_What you should do_
Using the entries below, output each line exactly from the first through the one that contains "pa_transcript_sha256 : bytes;".

————

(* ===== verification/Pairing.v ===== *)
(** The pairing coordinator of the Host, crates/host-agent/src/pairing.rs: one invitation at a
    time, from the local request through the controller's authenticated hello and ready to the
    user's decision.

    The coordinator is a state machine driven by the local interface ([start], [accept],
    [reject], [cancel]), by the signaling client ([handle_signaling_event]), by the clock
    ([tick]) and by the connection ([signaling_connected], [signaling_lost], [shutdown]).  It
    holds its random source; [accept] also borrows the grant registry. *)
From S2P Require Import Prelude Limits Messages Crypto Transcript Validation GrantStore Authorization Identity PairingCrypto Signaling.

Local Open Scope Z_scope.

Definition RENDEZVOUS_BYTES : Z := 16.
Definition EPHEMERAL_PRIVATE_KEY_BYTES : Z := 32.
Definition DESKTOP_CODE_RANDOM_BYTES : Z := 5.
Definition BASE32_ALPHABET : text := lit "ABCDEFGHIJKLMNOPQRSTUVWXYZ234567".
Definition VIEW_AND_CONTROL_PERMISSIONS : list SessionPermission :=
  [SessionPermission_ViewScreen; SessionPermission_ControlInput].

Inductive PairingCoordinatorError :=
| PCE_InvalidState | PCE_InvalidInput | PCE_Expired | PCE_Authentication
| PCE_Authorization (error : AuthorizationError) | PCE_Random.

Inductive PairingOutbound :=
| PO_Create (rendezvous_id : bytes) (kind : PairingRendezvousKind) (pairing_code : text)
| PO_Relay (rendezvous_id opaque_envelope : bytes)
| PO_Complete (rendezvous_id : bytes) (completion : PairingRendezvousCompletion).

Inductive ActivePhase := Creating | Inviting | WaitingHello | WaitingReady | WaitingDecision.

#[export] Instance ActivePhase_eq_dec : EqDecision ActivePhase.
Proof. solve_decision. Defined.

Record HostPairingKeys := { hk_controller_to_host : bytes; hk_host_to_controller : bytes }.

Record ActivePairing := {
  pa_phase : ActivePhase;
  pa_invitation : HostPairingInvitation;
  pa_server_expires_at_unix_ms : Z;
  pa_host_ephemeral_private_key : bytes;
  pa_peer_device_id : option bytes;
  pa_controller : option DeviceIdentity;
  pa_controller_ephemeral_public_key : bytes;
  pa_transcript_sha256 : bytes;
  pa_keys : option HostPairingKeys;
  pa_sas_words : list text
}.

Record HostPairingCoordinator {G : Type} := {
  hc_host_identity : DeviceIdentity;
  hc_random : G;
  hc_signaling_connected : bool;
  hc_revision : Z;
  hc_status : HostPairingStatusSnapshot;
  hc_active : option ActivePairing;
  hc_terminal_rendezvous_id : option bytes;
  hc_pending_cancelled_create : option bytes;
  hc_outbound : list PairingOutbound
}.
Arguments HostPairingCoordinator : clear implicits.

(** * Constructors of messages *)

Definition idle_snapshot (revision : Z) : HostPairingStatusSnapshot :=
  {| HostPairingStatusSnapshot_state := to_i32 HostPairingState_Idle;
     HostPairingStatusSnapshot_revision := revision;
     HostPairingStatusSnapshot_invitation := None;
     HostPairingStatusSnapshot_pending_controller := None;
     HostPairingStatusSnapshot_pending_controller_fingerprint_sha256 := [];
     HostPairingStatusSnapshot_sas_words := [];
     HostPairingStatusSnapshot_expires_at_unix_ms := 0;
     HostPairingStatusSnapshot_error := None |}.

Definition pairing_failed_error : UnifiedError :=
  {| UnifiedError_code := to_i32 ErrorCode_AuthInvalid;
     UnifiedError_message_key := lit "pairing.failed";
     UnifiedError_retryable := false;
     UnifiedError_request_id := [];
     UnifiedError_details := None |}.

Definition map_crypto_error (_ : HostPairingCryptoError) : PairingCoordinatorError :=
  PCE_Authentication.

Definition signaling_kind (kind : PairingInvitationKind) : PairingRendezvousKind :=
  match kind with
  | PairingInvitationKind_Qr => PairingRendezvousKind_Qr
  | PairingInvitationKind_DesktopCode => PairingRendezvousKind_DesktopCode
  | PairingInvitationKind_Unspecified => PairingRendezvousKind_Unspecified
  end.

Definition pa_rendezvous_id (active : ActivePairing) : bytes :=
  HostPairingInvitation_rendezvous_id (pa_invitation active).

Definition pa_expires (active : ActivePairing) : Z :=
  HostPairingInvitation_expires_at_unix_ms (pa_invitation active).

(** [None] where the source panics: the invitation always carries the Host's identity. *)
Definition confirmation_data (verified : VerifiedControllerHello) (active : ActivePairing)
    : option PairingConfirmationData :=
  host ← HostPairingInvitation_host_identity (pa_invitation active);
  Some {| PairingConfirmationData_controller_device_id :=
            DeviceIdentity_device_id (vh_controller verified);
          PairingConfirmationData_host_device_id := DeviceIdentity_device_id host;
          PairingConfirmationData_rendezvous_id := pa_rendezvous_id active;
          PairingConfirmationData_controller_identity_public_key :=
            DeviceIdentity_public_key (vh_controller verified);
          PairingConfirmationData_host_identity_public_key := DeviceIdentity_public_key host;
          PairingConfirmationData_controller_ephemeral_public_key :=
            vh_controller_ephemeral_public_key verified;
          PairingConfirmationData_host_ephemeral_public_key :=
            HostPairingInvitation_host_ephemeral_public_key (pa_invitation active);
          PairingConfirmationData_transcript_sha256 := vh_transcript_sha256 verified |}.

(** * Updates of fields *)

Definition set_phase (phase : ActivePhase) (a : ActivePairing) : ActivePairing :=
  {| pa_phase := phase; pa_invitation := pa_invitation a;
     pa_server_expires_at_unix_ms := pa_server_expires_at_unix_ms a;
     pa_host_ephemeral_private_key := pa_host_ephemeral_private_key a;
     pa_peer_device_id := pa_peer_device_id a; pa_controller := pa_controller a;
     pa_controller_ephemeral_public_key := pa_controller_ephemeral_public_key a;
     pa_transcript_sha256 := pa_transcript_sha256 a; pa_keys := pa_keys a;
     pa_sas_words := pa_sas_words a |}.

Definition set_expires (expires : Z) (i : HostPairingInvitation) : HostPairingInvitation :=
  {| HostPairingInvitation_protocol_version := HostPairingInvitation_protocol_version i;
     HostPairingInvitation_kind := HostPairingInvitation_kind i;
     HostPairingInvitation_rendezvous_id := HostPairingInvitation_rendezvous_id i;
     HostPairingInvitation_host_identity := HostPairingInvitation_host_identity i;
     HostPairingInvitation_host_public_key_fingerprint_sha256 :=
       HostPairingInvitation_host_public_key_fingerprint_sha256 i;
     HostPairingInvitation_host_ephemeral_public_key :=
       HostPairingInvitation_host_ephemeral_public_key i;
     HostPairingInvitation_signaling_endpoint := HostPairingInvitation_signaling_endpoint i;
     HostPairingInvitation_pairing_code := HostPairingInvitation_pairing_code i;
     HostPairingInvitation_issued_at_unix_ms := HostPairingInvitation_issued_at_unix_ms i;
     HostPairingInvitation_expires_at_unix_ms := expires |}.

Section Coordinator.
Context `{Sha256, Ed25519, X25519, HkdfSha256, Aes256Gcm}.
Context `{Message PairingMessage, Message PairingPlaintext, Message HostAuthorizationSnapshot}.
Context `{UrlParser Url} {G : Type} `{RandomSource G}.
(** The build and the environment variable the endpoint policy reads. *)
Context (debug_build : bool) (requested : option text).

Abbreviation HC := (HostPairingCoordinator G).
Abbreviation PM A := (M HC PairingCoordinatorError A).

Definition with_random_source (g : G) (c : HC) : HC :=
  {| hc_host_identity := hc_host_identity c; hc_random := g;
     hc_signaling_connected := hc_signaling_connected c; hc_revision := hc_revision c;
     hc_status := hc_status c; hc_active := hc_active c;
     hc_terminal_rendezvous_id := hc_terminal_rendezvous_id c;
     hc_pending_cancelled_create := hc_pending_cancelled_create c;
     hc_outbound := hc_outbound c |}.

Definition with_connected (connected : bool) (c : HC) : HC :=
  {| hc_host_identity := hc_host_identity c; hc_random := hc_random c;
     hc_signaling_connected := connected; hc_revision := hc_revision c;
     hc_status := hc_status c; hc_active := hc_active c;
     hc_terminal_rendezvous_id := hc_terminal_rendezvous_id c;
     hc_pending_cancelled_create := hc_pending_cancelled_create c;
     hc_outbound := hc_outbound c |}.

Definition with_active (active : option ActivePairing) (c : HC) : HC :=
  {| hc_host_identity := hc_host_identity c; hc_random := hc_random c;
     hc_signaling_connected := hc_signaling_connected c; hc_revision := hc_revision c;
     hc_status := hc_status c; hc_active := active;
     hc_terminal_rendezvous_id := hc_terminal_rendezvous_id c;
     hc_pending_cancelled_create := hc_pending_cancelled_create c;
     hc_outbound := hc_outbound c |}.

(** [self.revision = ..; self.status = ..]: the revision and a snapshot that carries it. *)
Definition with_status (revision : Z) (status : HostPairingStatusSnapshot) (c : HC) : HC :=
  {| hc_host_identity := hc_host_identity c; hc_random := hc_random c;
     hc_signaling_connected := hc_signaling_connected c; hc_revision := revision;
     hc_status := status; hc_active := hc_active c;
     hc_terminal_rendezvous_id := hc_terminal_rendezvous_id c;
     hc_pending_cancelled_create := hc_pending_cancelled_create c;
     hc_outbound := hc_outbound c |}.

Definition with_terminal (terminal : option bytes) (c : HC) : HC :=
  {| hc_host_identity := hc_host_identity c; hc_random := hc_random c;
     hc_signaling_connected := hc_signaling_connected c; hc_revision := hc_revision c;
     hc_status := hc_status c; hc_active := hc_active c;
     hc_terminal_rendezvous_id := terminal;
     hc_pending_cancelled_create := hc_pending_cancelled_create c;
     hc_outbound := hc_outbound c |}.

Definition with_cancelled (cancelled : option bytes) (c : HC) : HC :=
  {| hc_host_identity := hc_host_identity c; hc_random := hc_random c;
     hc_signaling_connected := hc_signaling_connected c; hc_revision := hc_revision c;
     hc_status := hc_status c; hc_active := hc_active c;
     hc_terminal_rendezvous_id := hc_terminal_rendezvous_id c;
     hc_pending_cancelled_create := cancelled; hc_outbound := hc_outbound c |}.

————

_Reply to the exercise_
(* ===== verification/Pairing.v ===== *)
(** The pairing coordinator of the Host, crates/host-agent/src/pairing.rs: one invitation at a
    time, from the local request through the controller's authenticated hello and ready to the
    user's decision.

    The coordinator is a state machine driven by the local interface ([start], [accept],
    [reject], [cancel]), by the signaling client ([handle_signaling_event]), by the clock
    ([tick]) and by the connection ([signaling_connected], [signaling_lost], [shutdown]).  It
    holds its random source; [accept] also borrows the grant registry. *)
From S2P Require Import Prelude Limits Messages Crypto Transcript Validation GrantStore Authorization Identity PairingCrypto Signaling.

Local Open Scope Z_scope.

Definition RENDEZVOUS_BYTES : Z := 16.
Definition EPHEMERAL_PRIVATE_KEY_BYTES : Z := 32.
Definition DESKTOP_CODE_RANDOM_BYTES : Z := 5.
Definition BASE32_ALPHABET : text := lit "ABCDEFGHIJKLMNOPQRSTUVWXYZ234567".
Definition VIEW_AND_CONTROL_PERMISSIONS : list SessionPermission :=
  [SessionPermission_ViewScreen; SessionPermission_ControlInput].

Inductive PairingCoordinatorError :=
| PCE_InvalidState | PCE_InvalidInput | PCE_Expired | PCE_Authentication
| PCE_Authorization (error : AuthorizationError) | PCE_Random.

Inductive PairingOutbound :=
| PO_Create (rendezvous_id : bytes) (kind : PairingRendezvousKind) (pairing_code : text)
| PO_Relay (rendezvous_id opaque_envelope : bytes)
| PO_Complete (rendezvous_id : bytes) (completion : PairingRendezvousCompletion).

Inductive ActivePhase := Creating | Inviting | WaitingHello | WaitingReady | WaitingDecision.

#[export] Instance ActivePhase_eq_dec : EqDecision ActivePhase.
Proof. solve_decision. Defined.

Record HostPairingKeys := { hk_controller_to_host : bytes; hk_host_to_controller : bytes }.

Record ActivePairing := {
  pa_phase : ActivePhase;
  pa_invitation : HostPairingInvitation;
  pa_server_expires_at_unix_ms : Z;
  pa_host_ephemeral_private_key : bytes;
  pa_peer_device_id : option bytes;
  pa_controller : option DeviceIdentity;
  pa_controller_ephemeral_public_key : bytes;
  pa_transcript_sha256 : bytes;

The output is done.